Supplied records START

(** * CodeGenesis: the git workflow state machine

    A shallow embedding of [git_manager.py] (the command executor, the
    branch-topology engine, the remote synchronisation and the two-phase
    coordinator), of the collaborators it is composed with
    ([github_manager.py], [file_creator.py], the tail of
    [gui.py]'s [create_project]) and of the pieces of their environment
    the workflow depends on (Python's [shlex.split], a [git] repository).

    Effects are explicit: every method is a function from a program
    state to a result (a value or a raised exception) and a new state.
    Calls to [logger] only write log lines and never influence a result;
    they are left out. *)

From Stdlib Require Import ZArith Ascii String List Bool Lia.
From stdpp Require Import base strings gmap list.

Open Scope string_scope.
Open Scope list_scope.
Open Scope Z_scope.

(** ** Characters and strings used by the sources *)

Definition dquote_char : ascii := "034"%char.
Definition squote_char : ascii := "039"%char.
Definition backslash_char : ascii := "092"%char.
Definition dash_char : ascii := "045"%char.

Definition dq : string := String dquote_char EmptyString.
Definition nl : string := String "010"%char EmptyString.

(** Python truthiness of an optional string ([None] and the empty string
    are falsy). *)
Definition truthy (o : option string) : bool :=
  match o with
  | Some s => negb (String.eqb s EmptyString)
  | None => false
  end.

(** [sep.join(l)]. *)
Fixpoint join (sep : string) (l : list string) : string :=
  match l with
  | [] => EmptyString
  | [x] => x
  | x :: rest => x +:+ sep +:+ join sep rest
  end.

(** ** [shlex.split(s)]: POSIX mode, [whitespace_split], no commenters *)

Module Shlex.

Definition whitespace (c : ascii) : bool :=
  Ascii.eqb c " " || Ascii.eqb c "009" || Ascii.eqb c "013" || Ascii.eqb c "010".
Definition quotes (c : ascii) : bool :=
  Ascii.eqb c squote_char || Ascii.eqb c dquote_char.
Definition escape (c : ascii) : bool := Ascii.eqb c backslash_char.
Definition escapedquotes (c : ascii) : bool := Ascii.eqb c dquote_char.

(** The lexer's [state] attribute: [' '], ['a'], a quote character, or
    the escape character (with [escapedstate], the state to return to:
    [None] for ['a'], [Some q] for the quote [q]). *)
Inductive lexer_state :=
| InSpace
| InWord
| InQuote (q : ascii)
| InEscape (escapedstate : option ascii).

Definition add_char (token : string) (c : ascii) : string :=
  token +:+ String c EmptyString.

(** [read_token] returning [result]: a token is produced when it is
    non-empty or was quoted. *)
Definition emit (token : string) (quoted : bool) (rest : option (list string))
  : option (list string) :=
  if negb (String.eqb token EmptyString) || quoted
  then option_map (cons token) rest
  else rest.
(** * setup-nvim.ts: the configuration installer, embedded and verified

    The script [src/.local/bin/setup-nvim.ts] checks three external tools,
    moves an existing [~/.config/nvim] to [~/.config/nvim.backup], writes a
    fixed list of configuration files and creates a sample project.

    The embedding follows the script method by method ([Script]).  What
    the script calls but does not define (the Deno runtime and the std
    [fs] and [path] modules) is modelled in the first two modules:

    - [Fs]: a POSIX directory tree without symbolic links, with the
      operations behind [exists], [ensureDir], [Deno.writeTextFile],
      [Deno.remove] and [Deno.rename];
    - [Rt]: the process state (file system, working directory, environment,
      external tools, pending I/O faults, trace of calls) and the monad in
      which the methods run, with exceptions and [Deno.exit].

    Paths are kept in the normalised form [join] returns: a list of
    components from the root.  [HOME] is read as an absolute POSIX path.

    [Props] holds the notions the statements are written in and
    [Scenario] a few concrete worlds.  The facts follow, from the tree
    ([FsFacts]) up to the whole run ([RunFacts], [BackupRun],
    [LoopFacts]); [Claims] states and proves the properties C1 to C10 of
    the specification, and [Checks] evaluates them on the worlds of
    [Scenario]. *)

From Stdlib Require Import String Ascii List Bool Arith Lia ZArith.
Import ListNotations.
Open Scope string_scope.

(* ================================================================== *)
(** ** The directory tree *)

Module Fs.

Definition path := list string.

#[local] Unset Elimination Schemes.
Inductive node : Type :=
| File (content : string)
| Dir (entries : list (string * node)).
#[local] Set Elimination Schemes.

Inductive errno : Type :=
| ENOENT | ENOTDIR | EISDIR | ENOTEMPTY | EINVAL | EBUSY
| EACCES | ENOSPC | EXDEV | EIO.

Inductive res (A : Type) : Type :=
| Ok (a : A)
| Err (e : errno).
Arguments Ok {A} a.
Arguments Err {A} e.

Definition res_bind {A B} (r : res A) (k : A -> res B) : res B :=
  match r with Ok a => k a | Err e => Err e end.

(** *** Directory entries *)

Fixpoint entry (x : string) (es : list (string * node)) : option node :=
  match es with
  | [] => None
  | (y, m) :: es' => if String.eqb x y then Some m else entry x es'
  end.

(** [set_entry x (Some m) es] binds [x] to [m] (in place when [x] is
    listed, at the end otherwise); [set_entry x None es] unlinks [x]. *)
Fixpoint set_entry (x : string) (o : option node) (es : list (string * node))
  : list (string * node) :=
  match es with
  | [] => match o with Some m => [(x, m)] | None => [] end
  | (y, m) :: es' =>
      if String.eqb x y
      then match o with
           | Some m' => (y, m') :: es'
           | None => set_entry x None es'
           end
      else (y, m) :: set_entry x o es'
  end.
Lemma released_at_release d a f st :
  (a < length (heap st))%nat →
  released d a f st
  = (if decide (pageId f ∈ lruQueue st)
     then set_lruQueue (delete (std_find (pageId f) (lruQueue st)) (lruQueue st) ++ [pageId f])
     else id) (at_release d a f st).
Proof.
  intros Hl. unfold released, at_release, unpinned_frame.
  by destruct (decide (pageId f ∈ lruQueue st)).
Qed.

Lemma unfix_page_mx_eq a d f st ms :
  heap st !! a = Some f →
  unfix_page_mx a d (st, ms)
  = match mutex_of ms a ≫= unlocked (mIsExclusive f) with
    | Some m' => (Returns tt, (released d a f st, <[a := Some m']> ms))
    | None => (Undefined, (at_release d a f st, ms))
    end.
Proof.
  intros Hf.
  assert (Hl : (a < length (heap st))%nat) by by eapply lookup_lt_Some.
  unfold unfix_page_mx.
  erewrite bindL_lift; [| by apply decCounter_eq].
  unfold unlockPage_mx.
  unfold bindL at 1. erewrite (bindL_lift (load a)).
  2:{ unfold load, set_heap; fields. rewrite list_lookup_insert_eq by done. reflexivity. }
  erewrite bindL_lift.
  2:{ apply unlockPage_eq. unfold set_heap; fields. by apply list_lookup_insert_eq. }
  rewrite release_eq. cbn [mIsExclusive set_counter].
  replace (set_trace _ _) with (at_release d a f st).
  2:{ unfold at_release, unpinned_frame, set_trace, set_heap; fields.
      by rewrite list_insert_insert_eq. }
  destruct (mutex_of ms a ≫= unlocked (mIsExclusive f)) as [m'|]; [|done].
  rewrite released_at_release by done.
  unfold lift. cbn [fst snd].
  unfold bind at 1, load. unfold at_release at 1, set_trace, set_heap; fields.
  rewrite list_lookup_insert_eq by done.
  unfold bind at 1, get. cbn [pageId unpinned_frame set_mIsDirty set_counter].
  destruct (decide (pageId f ∈ lruQueue st)) as [Hin|Hin].
  - rewrite decide_False by (unfold at_release, set_trace, set_heap; fields; by apply std_find_elem).
    erewrite bind_Val.
    2:{ apply vector_erase_eq. unfold at_release, set_trace, set_heap; fields.
        by apply std_find_lt. }
    reflexivity.
  - rewrite decide_True by (unfold at_release, set_trace, set_heap; fields; by apply std_find_not_elem).
    reflexivity.
Qed.

Lemma unfix_page_mx_dangling a d st ms :
  heap st !! a = None → unfix_page_mx a d (st, ms) = (Undefined, (st, ms)).
Proof.
  intros H. unfold unfix_page_mx, bindL, lift. cbn [fst snd].
  unfold decCounter, bind, load. by rewrite H.
Qed.

(** * Calls with the frame locks and calls without *)

Lemma unlocked_held e m : is_Some (unlocked e m) ↔ held e m = true.
Proof.
  unfold unlocked, held, mutex_unlock, mutex_unlock_shared.
  destruct e, m as [[] [|n]]; simpl; split; intros H; try done; by inversion H.
Qed.

Lemma Alive_new ps pc : Alive (new_BufferManager_mx ps pc).
Proof. split; [done | apply Forall_nil_2]. Qed.

Lemma Alive_mutex_of st ms a :
  Alive (st, ms) → (a < length (heap st))%nat → is_Some (mutex_of ms a).
Proof.
  intros [Hlen Hall] Ha. cbn [fst snd] in *.
  destruct (lookup_lt_is_Some_2 ms a) as [m Hm]; [lia|].
  rewrite Forall_lookup in Hall. destruct (Hall a m Hm) as [x ->].
  exists x. by apply mutex_of_Some.
Qed.

Lemma Alive_insert st st' ms a m :
  Alive (st, ms) → length (heap st') = length (heap st) → Alive (st', <[a := Some m]> ms).
Proof.
  intros [Hlen Hall] Hh. cbn [fst snd] in *. split; cbn [fst snd].
  - rewrite length_insert. lia.
  - rewrite Forall_lookup in Hall |- *. intros i x.
    destruct (decide (i = a)) as [->|Hne].
    + intros Hx. apply list_lookup_insert_Some in Hx as [(_ & <- & _)|[? ?]]; [eauto|done].
    + rewrite list_lookup_insert_ne by done. apply Hall.
Qed.

Lemma Alive_grow st st' ms m :
  Alive (st, ms) → length (heap st') = S (length (heap st)) → Alive (st', ms ++ [Some m]).
Proof.
  intros [Hlen Hall] Hh. cbn [fst snd] in *. split; cbn [fst snd].
  - rewrite length_app. simpl. lia.
  - apply Forall_app. split; [done|]. apply Forall_singleton. eauto.
Qed.

Lemma length_heap_touched p e a f st : length (heap (touched p e a f st)) = length (heap st).
Proof. unfold touched; fields. apply length_insert. Qed.

Lemma length_heap_released d a f st : length (heap (released d a f st)) = length (heap st).
Proof. unfold released; fields. apply length_insert. Qed.

Lemma length_heap_fix_page_miss p e st a st' :
  Inv st → bufferMapping st !! p = None → fix_page p e st = (Val a, st') →
  length (heap st') = S (length (heap st)).
Proof. intros HI Hm Hfix. by destruct (fix_page_miss_trace p e st a st' HI Hm Hfix) as (_ & ? & _). Qed.

(** A call that returns, or throws [buffer_full_error], with the frame locks
    does to the manager what the call without them does. *)
Lemma step_mx_step o st ms s' :
  Inv st → Alive (st, ms) →
  step_mx o (st, ms) = Some s' →
  step o st = Some s'.1 ∧ Alive s'.
Proof.
  intros HI HA. destruct o as [p e|a d]; simpl.
  - destruct (bufferMapping st !! p) as [a|] eqn:Hm.
    + destruct (lookup_lt_is_Some_2 (heap st) a) as [f Hf]; [by eapply inv_heap|].
      assert (Hq : p ∈ fifoQueue st ∨ p ∈ lruQueue st) by (apply inv_queues; by rewrite ?Hm).
      rewrite (fix_page_mx_hit p e a f), (fix_page_hit p e a f) by done.
      destruct (mutex_of ms a) as [m|]; [|done].
      destruct (locked e m) as [m'|]; [|done].
      intros [= <-]. split; [done|].
      apply (Alive_insert st); [done | apply length_heap_touched].
    + rewrite fix_page_mx_miss by (try done; apply HA).
      destruct (fix_page p e st) as [[b|[]|] st1] eqn:E; try done.
      * intros [= <-]. split; [done|].
        apply (Alive_grow st); [done|]. by eapply length_heap_fix_page_miss.
      * intros [= <-]. split; [done|].
        destruct (fix_page_outcome p e st HI) as [(? & ? & E')|E']; rewrite E' in E; [done|].
        by injection E as <-.
  - destruct (heap st !! a) as [f|] eqn:Hf.
    + rewrite (unfix_page_mx_eq a d f), (unfix_page_eq a d f) by done.
      destruct (mutex_of ms a ≫= unlocked (mIsExclusive f)) as [m'|]; [|done].
      intros [= <-]. split; [done|].
      apply (Alive_insert st); [done | apply length_heap_released].
    + by rewrite unfix_page_mx_dangling.
Qed.

Lemma run_mx_run ops st ms s' :
  Inv st → Alive (st, ms) →
  run_mx ops (st, ms) = Some s' →
  run ops st = Some s'.1 ∧ Inv s'.1 ∧ Alive s'.
Proof.
  revert st ms. induction ops as [|o ops IH]; intros st ms HI HA; simpl.
  - by intros [= <-].
  - destruct (step_mx o (st, ms)) as [[st1 ms1]|] eqn:E; [|done].
    destruct (step_mx_step o st ms _ HI HA E) as [Hstep HA1]. cbn [fst] in Hstep.
    rewrite Hstep. apply IH; [by eapply Inv_step | done].
Qed.

Lemma after_mx_sound ops ps pc : Inv (after_mx ops ps pc).1 ∧ Alive (after_mx ops ps pc).
Proof.
  unfold after_mx, new_BufferManager_mx.
  destruct (run_mx ops (new_BufferManager ps pc, [])) as [s|] eqn:E; simpl.
  - apply run_mx_run in E as (_ & ? & ?); [done | apply Inv_new | apply Alive_new].
  - split; [apply Inv_new | apply Alive_new].
Qed.

(** * The destructor with the frame locks *)

Lemma all_unowned_lookup ms a :
  all_unowned ms = true → (a < length ms)%nat →
  ∃ m, ms !! a = Some (Some m) ∧ owned m = false.
Proof.
  unfold all_unowned. revert a. induction ms as [|x ms IH]; intros a; simpl; [lia|].
  intros [Hx Hall]%andb_true_iff Ha. destruct a as [|a].
  - destruct x as [m|]; [|done]. exists m. split; [done|]. by apply negb_true_iff.
  - apply IH; [done | lia].
Qed.

Lemma delete_frame_eq a m st ms :
  ms !! a = Some (Some m) → owned m = false →
  delete_frame a (st, ms) = (Returns tt, (st, <[a := None]> ms)).
Proof. intros Hm Ho. unfold delete_frame. cbn [fst snd]. by rewrite Hm, Ho. Qed.

Lemma flush_entries_mx_spec l :
  ∀ st ms,
  NoDup l.*2 →
  (∀ k a, (k, a) ∈ l →
     is_Some (heap st !! a) ∧ ∃ m, ms !! a = Some (Some m) ∧ owned m = false) →
  ∃ st' ms',
    flush_entries_mx l (st, ms) = (Returns tt, (st', ms'))
    ∧ flush_entries l st = (Val tt, st')
    ∧ length ms' = length ms
    ∧ (∀ a, a ∈ l.*2 → ms' !! a = Some None)
    ∧ (∀ a, a ∉ l.*2 → ms' !! a = ms !! a).
Proof.
  induction l as [|[k a] l IH]; intros st ms Hnd Hl.
  - exists st, ms. simpl. repeat split; try done. intros a Ha. by apply elem_of_nil in Ha.
  - rewrite fmap_cons in Hnd. apply NoDup_cons in Hnd as [Ha Hnd]. cbn [snd] in Ha.
    destruct (Hl k a) as ([f Hf] & m & Hm & Ho); [left|].
    cbn [flush_entries_mx flush_entries snd].
    erewrite bindL_lift; [|unfold load; by rewrite Hf].
    unfold bind at 1, load. rewrite Hf.
    assert (Hw : ∃ st1, (if mIsDirty f then writeDisk a else ret tt) st = (Val tt, st1)
                        ∧ heap st1 = heap st).
    { destruct (mIsDirty f).
      - exists (write_back a f st). split; [by apply writeDisk_eq | done].
      - by exists st. }
    destruct Hw as (st1 & Hw & Hh1).
    erewrite bindL_lift by exact Hw. unfold bind at 1. rewrite Hw.
    erewrite bindL_Returns by by apply (delete_frame_eq a m).
    destruct (IH st1 (<[a := None]> ms) Hnd) as (st' & ms' & Hrun & Hbase & Hlen & Hin & Hout).
    { intros k' a' Hin. destruct (Hl k' a') as (Hf' & m' & Hm' & Ho'); [by right|].
      split; [by rewrite Hh1|]. exists m'. split; [|done].
      rewrite list_lookup_insert_ne; [done|]. intros <-. apply Ha.
      apply list_elem_of_fmap. by exists (k', a). }
    exists st', ms'. split; [done|]. split; [done|].
    split; [by rewrite Hlen, length_insert|]. split.
    + intros b. rewrite fmap_cons. cbn [snd]. intros [->|Hb]%elem_of_cons; [|by apply Hin].
      rewrite Hout by done. apply list_lookup_insert_eq. by eapply lookup_lt_Some.
    + intros b. rewrite fmap_cons. cbn [snd]. intros Hb%not_elem_of_cons. destruct Hb as [Hne Hb].
      rewrite Hout by done. by apply list_lookup_insert_ne.
Qed.


(** * Pin counts and lock owners *)

Lemma wrap_int64_add_l x y : wrap_int64 (wrap_int64 x + y) = wrap_int64 (x + y).
Proof.
  unfold wrap_int64.
  replace ((x + 2 ^ 63) mod 2 ^ 64 - 2 ^ 63 + y + 2 ^ 63)
    with ((x + 2 ^ 63) mod 2 ^ 64 + y) by lia.
  rewrite Zplus_mod_idemp_l. f_equal. f_equal. lia.
Qed.

Lemma wrap_int64_sub_l x y : wrap_int64 (wrap_int64 x - y) = wrap_int64 (x - y).
Proof.
  replace (wrap_int64 x - y) with (wrap_int64 x + - y) by lia.
  by rewrite wrap_int64_add_l.
Qed.

Lemma mutex_of_insert ms a b x :
  (a < length ms)%nat →
  mutex_of (<[a := Some x]> ms) b = if decide (b = a) then Some x else mutex_of ms b.
Proof.
  intros Ha. unfold mutex_of. case_decide as E.
  - subst b. by rewrite list_lookup_insert_eq.
  - by rewrite list_lookup_insert_ne.
Qed.

Lemma fix_page_miss_heap p e st a st' :
  Inv st →
  bufferMapping st !! p = None →
  fix_page p e st = (Val a, st') →
  a = length (heap st)
  ∧ ∃ f', heap st' = heap st ++ [f'] ∧ counter f' = 1 ∧ mIsExclusive f' = e.
Proof.
  intros HI Hm.
  destruct (decide (N.of_nat (size (bufferMapping st)) = pageCount st)) as [Hs|Hs].
  - rewrite fix_page_full by done.
    destruct (list_find _ (scanned true st)) as [[i v]|].
    { intros [= <- <-]. split; [done|]. eexists. unfold replaced; fields.
      rewrite heap_write_back_page. done. }
    destruct (list_find _ (scanned false st)) as [[i v]|]; [|done].
    intros [= <- <-]. split; [done|]. eexists. unfold replaced; fields.
    rewrite heap_write_back_page. done.
  - rewrite fix_page_add by done. intros [= <- <-]. split; [done|]. eexists.
    unfold added; fields. done.
Qed.

Lemma LockInv_new ps pc : LockInv (new_BufferManager_mx ps pc).
Proof. intros a f m Hf. simpl in Hf. by rewrite lookup_nil in Hf. Qed.

Lemma LockInv_locked e f m m' :
  counter f = wrap_int64 (Z.of_nat (owner_count m))
  ∧ (exclusive_owner m = true → shared_owners m = 0%nat ∧ mIsExclusive f = true)
  ∧ (shared_owners m ≠ 0%nat → mIsExclusive f = false) →
  locked e m = Some m' →
  let f' := set_mIsExclusive e (set_counter (wrap_int64 (counter f + 1)) f) in
  counter f' = wrap_int64 (Z.of_nat (owner_count m'))
  ∧ (exclusive_owner m' = true → shared_owners m' = 0%nat ∧ mIsExclusive f' = true)
  ∧ (shared_owners m' ≠ 0%nat → mIsExclusive f' = false).
Proof.
  intros (Hc & Hx & Hs) Hlk. cbn [counter mIsExclusive set_mIsExclusive set_counter].
  rewrite Hc, wrap_int64_add_l.
  unfold locked, mutex_lock, mutex_lock_shared, owned in Hlk.
  destruct e, m as [[] n]; simpl in Hlk; try done.
  - destruct n as [|n]; simpl in Hlk; [|done]. injection Hlk as <-.
    unfold owner_count; simpl. done.
  - injection Hlk as <-. unfold owner_count; simpl. split; [|done].
    f_equal. lia.
Qed.

Lemma LockInv_unlocked d f m m' :
  counter f = wrap_int64 (Z.of_nat (owner_count m))
  ∧ (exclusive_owner m = true → shared_owners m = 0%nat ∧ mIsExclusive f = true)
  ∧ (shared_owners m ≠ 0%nat → mIsExclusive f = false) →
  unlocked (mIsExclusive f) m = Some m' →
  counter (unpinned_frame d f) = wrap_int64 (Z.of_nat (owner_count m'))
  ∧ (exclusive_owner m' = true
     → shared_owners m' = 0%nat ∧ mIsExclusive (unpinned_frame d f) = true)
  ∧ (shared_owners m' ≠ 0%nat → mIsExclusive (unpinned_frame d f) = false).
Proof.
  intros (Hc & Hx & Hs) Hu.
  cbn [unpinned_frame counter mIsExclusive set_mIsDirty set_counter].
  rewrite Hc, wrap_int64_sub_l.
  unfold unlocked, mutex_unlock, mutex_unlock_shared in Hu.
  destruct (mIsExclusive f) eqn:He, m as [[] n]; simpl in Hu, Hx, Hs; try done.
  - injection Hu as <-. destruct (Hx eq_refl) as [-> _].
    unfold owner_count; simpl. done.
  - destruct n; [done|]. by destruct (Hx eq_refl).
  - destruct n as [|n]; [done|]. injection Hu as <-.
    unfold owner_count; simpl. split; [f_equal; lia|]. split; [done|]. intros _. by apply Hs.
Qed.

Supplied records END

Work to complete: Answer with one number: how many lines of the entries above include the word "Elimination".

Response below: 2